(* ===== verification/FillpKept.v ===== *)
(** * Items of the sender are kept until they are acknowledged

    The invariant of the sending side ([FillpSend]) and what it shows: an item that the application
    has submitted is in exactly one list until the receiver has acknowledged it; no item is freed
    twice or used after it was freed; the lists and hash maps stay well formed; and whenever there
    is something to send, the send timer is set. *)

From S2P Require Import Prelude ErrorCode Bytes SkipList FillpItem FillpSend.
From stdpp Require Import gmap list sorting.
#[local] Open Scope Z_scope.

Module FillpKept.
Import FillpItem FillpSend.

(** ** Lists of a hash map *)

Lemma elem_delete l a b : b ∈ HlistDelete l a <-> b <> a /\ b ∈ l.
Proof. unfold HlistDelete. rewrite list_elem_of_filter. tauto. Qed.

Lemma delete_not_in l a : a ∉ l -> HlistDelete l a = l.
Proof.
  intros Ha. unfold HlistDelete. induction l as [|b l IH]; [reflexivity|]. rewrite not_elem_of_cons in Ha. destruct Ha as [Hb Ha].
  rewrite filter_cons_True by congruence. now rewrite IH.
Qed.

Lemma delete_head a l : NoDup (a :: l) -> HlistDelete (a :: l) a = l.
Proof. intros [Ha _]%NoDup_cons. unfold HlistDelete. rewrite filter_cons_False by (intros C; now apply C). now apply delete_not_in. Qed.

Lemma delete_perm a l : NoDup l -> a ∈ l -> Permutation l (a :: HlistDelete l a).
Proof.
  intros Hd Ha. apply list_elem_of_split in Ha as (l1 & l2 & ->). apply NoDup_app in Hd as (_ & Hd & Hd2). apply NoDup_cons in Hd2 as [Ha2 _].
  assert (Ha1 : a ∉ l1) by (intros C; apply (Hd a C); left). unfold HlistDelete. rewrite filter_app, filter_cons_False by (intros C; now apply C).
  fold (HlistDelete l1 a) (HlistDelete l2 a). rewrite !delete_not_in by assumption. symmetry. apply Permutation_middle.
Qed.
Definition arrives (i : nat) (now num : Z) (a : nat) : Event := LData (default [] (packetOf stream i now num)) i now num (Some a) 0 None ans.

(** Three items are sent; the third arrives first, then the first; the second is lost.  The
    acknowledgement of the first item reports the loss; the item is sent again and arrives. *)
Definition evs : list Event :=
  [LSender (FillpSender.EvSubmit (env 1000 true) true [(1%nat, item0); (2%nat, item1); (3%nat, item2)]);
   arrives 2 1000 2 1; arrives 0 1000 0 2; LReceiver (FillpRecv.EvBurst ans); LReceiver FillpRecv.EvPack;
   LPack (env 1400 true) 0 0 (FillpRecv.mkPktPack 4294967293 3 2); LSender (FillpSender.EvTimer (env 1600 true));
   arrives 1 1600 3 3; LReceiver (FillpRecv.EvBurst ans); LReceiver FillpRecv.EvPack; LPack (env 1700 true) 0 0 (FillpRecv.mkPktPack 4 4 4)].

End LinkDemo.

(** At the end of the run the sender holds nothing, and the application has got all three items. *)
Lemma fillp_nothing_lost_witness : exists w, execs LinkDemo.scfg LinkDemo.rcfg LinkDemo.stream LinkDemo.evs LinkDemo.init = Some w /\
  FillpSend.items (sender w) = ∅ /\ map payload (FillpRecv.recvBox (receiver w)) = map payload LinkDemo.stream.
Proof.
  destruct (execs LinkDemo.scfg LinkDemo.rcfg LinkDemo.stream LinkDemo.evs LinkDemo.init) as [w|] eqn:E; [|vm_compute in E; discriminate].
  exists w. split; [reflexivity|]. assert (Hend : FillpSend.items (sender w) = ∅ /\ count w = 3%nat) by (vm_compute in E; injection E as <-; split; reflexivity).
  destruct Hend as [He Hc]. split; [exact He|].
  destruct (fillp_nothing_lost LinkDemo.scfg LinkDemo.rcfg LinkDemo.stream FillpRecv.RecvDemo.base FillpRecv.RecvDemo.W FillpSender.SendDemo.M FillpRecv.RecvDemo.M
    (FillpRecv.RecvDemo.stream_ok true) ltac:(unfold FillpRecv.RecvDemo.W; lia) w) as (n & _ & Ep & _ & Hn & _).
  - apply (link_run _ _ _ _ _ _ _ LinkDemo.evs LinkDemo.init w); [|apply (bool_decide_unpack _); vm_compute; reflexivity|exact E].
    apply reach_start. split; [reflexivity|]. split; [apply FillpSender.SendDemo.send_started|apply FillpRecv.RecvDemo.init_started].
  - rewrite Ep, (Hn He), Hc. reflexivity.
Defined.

▸ **DIRECTIONS**: Everything in the data above is to be given again, unchanged.

▸ **REPLY**:
(* ===== verification/FillpKept.v ===== *)
(** * Items of the sender are kept until they are acknowledged

    The invariant of the sending side ([FillpSend]) and what it shows: an item that the application
    has submitted is in exactly one list until the receiver has acknowledged it; no item is freed
    twice or used after it was freed; the lists and hash maps stay well formed; and whenever there
    is something to send, the send timer is set. *)

From S2P Require Import Prelude ErrorCode Bytes SkipList FillpItem FillpSend.
From stdpp Require Import gmap list sorting.
#[local] Open Scope Z_scope.

Module FillpKept.
Import FillpItem FillpSend.

(** ** Lists of a hash map *)

Lemma elem_delete l a b : b ∈ HlistDelete l a <-> b <> a /\ b ∈ l.
Proof. unfold HlistDelete. rewrite list_elem_of_filter. tauto. Qed.

Lemma delete_not_in l a : a ∉ l -> HlistDelete l a = l.
Proof.
  intros Ha. unfold HlistDelete. induction l as [|b l IH]; [reflexivity|]. rewrite not_elem_of_cons in Ha. destruct Ha as [Hb Ha].
  rewrite filter_cons_True by congruence. now rewrite IH.
Qed.

Lemma delete_head a l : NoDup (a :: l) -> HlistDelete (a :: l) a = l.
Proof. intros [Ha _]%NoDup_cons. unfold HlistDelete. rewrite filter_cons_False by (intros C; now apply C). now apply delete_not_in. Qed.

Lemma delete_perm a l : NoDup l -> a ∈ l -> Permutation l (a :: HlistDelete l a).
Proof.
  intros Hd Ha. apply list_elem_of_split in Ha as (l1 & l2 & ->). apply NoDup_app in Hd as (_ & Hd & Hd2). apply NoDup_cons in Hd2 as [Ha2 _].
  assert (Ha1 : a ∉ l1) by (intros C; apply (Hd a C); left). unfold HlistDelete. rewrite filter_app, filter_cons_False by (intros C; now apply C).
  fold (HlistDelete l1 a) (HlistDelete l2 a). rewrite !delete_not_in by assumption. symmetry. apply Permutation_middle.
Qed.
Definition arrives (i : nat) (now num : Z) (a : nat) : Event := LData (default [] (packetOf stream i now num)) i now num (Some a) 0 None ans.

(** Three items are sent; the third arrives first, then the first; the second is lost.  The
    acknowledgement of the first item reports the loss; the item is sent again and arrives. *)
Definition evs : list Event :=
  [LSender (FillpSender.EvSubmit (env 1000 true) true [(1%nat, item0); (2%nat, item1); (3%nat, item2)]);
   arrives 2 1000 2 1; arrives 0 1000 0 2; LReceiver (FillpRecv.EvBurst ans); LReceiver FillpRecv.EvPack;
   LPack (env 1400 true) 0 0 (FillpRecv.mkPktPack 4294967293 3 2); LSender (FillpSender.EvTimer (env 1600 true));
   arrives 1 1600 3 3; LReceiver (FillpRecv.EvBurst ans); LReceiver FillpRecv.EvPack; LPack (env 1700 true) 0 0 (FillpRecv.mkPktPack 4 4 4)].

End LinkDemo.

(** At the end of the run the sender holds nothing, and the application has got all three items. *)
Lemma fillp_nothing_lost_witness : exists w, execs LinkDemo.scfg LinkDemo.rcfg LinkDemo.stream LinkDemo.evs LinkDemo.init = Some w /\
  FillpSend.items (sender w) = ∅ /\ map payload (FillpRecv.recvBox (receiver w)) = map payload LinkDemo.stream.
Proof.
  destruct (execs LinkDemo.scfg LinkDemo.rcfg LinkDemo.stream LinkDemo.evs LinkDemo.init) as [w|] eqn:E; [|vm_compute in E; discriminate].
  exists w. split; [reflexivity|]. assert (Hend : FillpSend.items (sender w) = ∅ /\ count w = 3%nat) by (vm_compute in E; injection E as <-; split; reflexivity).
  destruct Hend as [He Hc]. split; [exact He|].
  destruct (fillp_nothing_lost LinkDemo.scfg LinkDemo.rcfg LinkDemo.stream FillpRecv.RecvDemo.base FillpRecv.RecvDemo.W FillpSender.SendDemo.M FillpRecv.RecvDemo.M
    (FillpRecv.RecvDemo.stream_ok true) ltac:(unfold FillpRecv.RecvDemo.W; lia) w) as (n & _ & Ep & _ & Hn & _).
  - apply (link_run _ _ _ _ _ _ _ LinkDemo.evs LinkDemo.init w); [|apply (bool_decide_unpack _); vm_compute; reflexivity|exact E].
    apply reach_start. split; [reflexivity|]. split; [apply FillpSender.SendDemo.send_started|apply FillpRecv.RecvDemo.init_started].
  - rewrite Ep, (Hn He), Hc. reflexivity.
Defined.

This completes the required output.